* [Exercise objective]
Exactly as they appear, restate the lines of the material, from the first through the one containing "Lemma shr_exact n".

_____

(** Conversion to an integer: the value without its fraction.  Infinities and NaN
    have none, and C leaves undefined what does not fit the integer type. *)
Definition trunc_float (x : float8) : option Z :=
  match x with
  | S754_zero _ => Some 0
  | S754_finite s m e =>
      let v := if 0 <=? e then Z.pos m * 2 ^ e else Z.pos m / 2 ^ (- e) in
      Some (if s then - v else v)
  | _ => None
  end.

Definition to_int32 (x : float8) : option Z :=
  match trunc_float x with
  | Some z => if bool_decide (is_int32 z) then Some z else None
  | None => None
  end.

Definition to_int64 (x : float8) : option Z :=
  match trunc_float x with
  | Some z => if bool_decide (is_int64 z) then Some z else None
  | None => None
  end.

(** ** Exact integers *)

Definition ndigits (p : positive) : Z := Z.pos (digits2_pos p).

Lemma ndigits_spec p : 1 <= ndigits p /\ 2 ^ (ndigits p - 1) <= Z.pos p < 2 ^ ndigits p.
Proof.
  unfold ndigits. induction p as [p IH|p IH|]; cbn [digits2_pos]; [| |vm_compute; intuition congruence].
  all: rewrite Pos2Z.inj_succ; destruct IH as (H1 & H2 & H3); split; [lia|].
  all: replace (Z.succ (Z.pos (digits2_pos p)) - 1) with (Z.pos (digits2_pos p)) by lia.
  all: rewrite Z.pow_succ_r by lia; replace (Z.pos (digits2_pos p)) with (Z.succ (Z.pos (digits2_pos p) - 1)) at 1 by lia;
    rewrite Z.pow_succ_r by lia; lia.
Qed.

Lemma ndigits_unique p d : 1 <= d -> 2 ^ (d - 1) <= Z.pos p < 2 ^ d -> ndigits p = d.
Proof.
  intros Hd [Hl Hh]. destruct (ndigits_spec p) as (H1 & Hl' & Hh').
  assert (d - 1 < ndigits p) by (apply (Z.pow_lt_mono_r_iff 2); lia).
  assert (ndigits p - 1 < d) by (apply (Z.pow_lt_mono_r_iff 2); lia). lia.
Qed.

Lemma ndigits_shift p q j : 0 <= j -> Z.pos q = Z.pos p * 2 ^ j -> ndigits q = ndigits p + j.
Proof.
  intros Hj Hq. destruct (ndigits_spec p) as (H1 & Hl & Hh). apply ndigits_unique; [lia|].
  replace (ndigits p + j - 1) with (ndigits p - 1 + j) by lia. rewrite !Z.pow_add_r by lia. rewrite Hq. nia.
Qed.

Lemma ndigits_le p d : 1 <= d -> Z.pos p < 2 ^ d -> ndigits p <= d.
Proof.
  intros Hd Hp. destruct (ndigits_spec p) as (H1 & Hl & _).
  assert (ndigits p - 1 < d) by (apply (Z.pow_lt_mono_r_iff 2); lia). lia.
Qed.

(** Shifting out zero bits loses nothing. *)
Lemma shr_exact n a :
  0 < a -> SpecFloat.iter_pos shr_1 n {| shr_m := a * 2 ^ Z.pos n; shr_r := false; shr_s := false |}
           = {| shr_m := a; shr_r := false; shr_s := false |}.
Proof.
  revert a. assert (H1 : forall a, 0 < a -> shr_1 {| shr_m := a * 2; shr_r := false; shr_s := false |}
      = {| shr_m := a; shr_r := false; shr_s := false |}).
  { intros a Ha. destruct a as [|p|p]; [lia| |lia]. rewrite Z.mul_comm. done. }
  induction n as [n IH|n IH|]; intros a Ha; cbn [SpecFloat.iter_pos].
  - replace (a * 2 ^ Z.pos n~1) with (a * 2 ^ Z.pos n * 2 ^ Z.pos n * 2).
    + rewrite H1, !IH by (try apply Z.mul_pos_pos; lia). done.
    + replace (Z.pos n~1) with (Z.pos n + Z.pos n + 1) by lia. rewrite !Z.pow_add_r by lia. lia.
  - replace (a * 2 ^ Z.pos n~0) with (a * 2 ^ Z.pos n * 2 ^ Z.pos n).
    + rewrite !IH by (try apply Z.mul_pos_pos; lia). done.
    + replace (Z.pos n~0) with (Z.pos n + Z.pos n) by lia. rewrite Z.pow_add_r by lia. lia.
  - change (2 ^ 1) with 2. by apply H1.
Qed.

(** The double with value [+-p], a positive integer of at most 53 bits: the
    mantissa is filled up to 53 bits. *)
Definition int_float (s : bool) (p : positive) : float8 :=
  S754_finite s (Z.to_pos (Z.pos p * 2 ^ (53 - ndigits p))) (ndigits p - 53).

_____

* [Result for this task]
(** Conversion to an integer: the value without its fraction.  Infinities and NaN
    have none, and C leaves undefined what does not fit the integer type. *)
Definition trunc_float (x : float8) : option Z :=
  match x with
  | S754_zero _ => Some 0
  | S754_finite s m e =>
      let v := if 0 <=? e then Z.pos m * 2 ^ e else Z.pos m / 2 ^ (- e) in
      Some (if s then - v else v)
  | _ => None
  end.

Definition to_int32 (x : float8) : option Z :=
  match trunc_float x with
  | Some z => if bool_decide (is_int32 z) then Some z else None
  | None => None
  end.

Definition to_int64 (x : float8) : option Z :=
  match trunc_float x with
  | Some z => if bool_decide (is_int64 z) then Some z else None
  | None => None
  end.

(** ** Exact integers *)

Definition ndigits (p : positive) : Z := Z.pos (digits2_pos p).

Lemma ndigits_spec p : 1 <= ndigits p /\ 2 ^ (ndigits p - 1) <= Z.pos p < 2 ^ ndigits p.
Proof.
  unfold ndigits. induction p as [p IH|p IH|]; cbn [digits2_pos]; [| |vm_compute; intuition congruence].
  all: rewrite Pos2Z.inj_succ; destruct IH as (H1 & H2 & H3); split; [lia|].
  all: replace (Z.succ (Z.pos (digits2_pos p)) - 1) with (Z.pos (digits2_pos p)) by lia.
  all: rewrite Z.pow_succ_r by lia; replace (Z.pos (digits2_pos p)) with (Z.succ (Z.pos (digits2_pos p) - 1)) at 1 by lia;
    rewrite Z.pow_succ_r by lia; lia.
Qed.

Lemma ndigits_unique p d : 1 <= d -> 2 ^ (d - 1) <= Z.pos p < 2 ^ d -> ndigits p = d.
Proof.
  intros Hd [Hl Hh]. destruct (ndigits_spec p) as (H1 & Hl' & Hh').
  assert (d - 1 < ndigits p) by (apply (Z.pow_lt_mono_r_iff 2); lia).
  assert (ndigits p - 1 < d) by (apply (Z.pow_lt_mono_r_iff 2); lia). lia.
Qed.

Lemma ndigits_shift p q j : 0 <= j -> Z.pos q = Z.pos p * 2 ^ j -> ndigits q = ndigits p + j.
Proof.
  intros Hj Hq. destruct (ndigits_spec p) as (H1 & Hl & Hh). apply ndigits_unique; [lia|].
  replace (ndigits p + j - 1) with (ndigits p - 1 + j) by lia. rewrite !Z.pow_add_r by lia. rewrite Hq. nia.
Qed.

Lemma ndigits_le p d : 1 <= d -> Z.pos p < 2 ^ d -> ndigits p <= d.
Proof.
  intros Hd Hp. destruct (ndigits_spec p) as (H1 & Hl & _).
  assert (ndigits p - 1 < d) by (apply (Z.pow_lt_mono_r_iff 2); lia). lia.
Qed.

(** Shifting out zero bits loses nothing. *)
Lemma shr_exact n a :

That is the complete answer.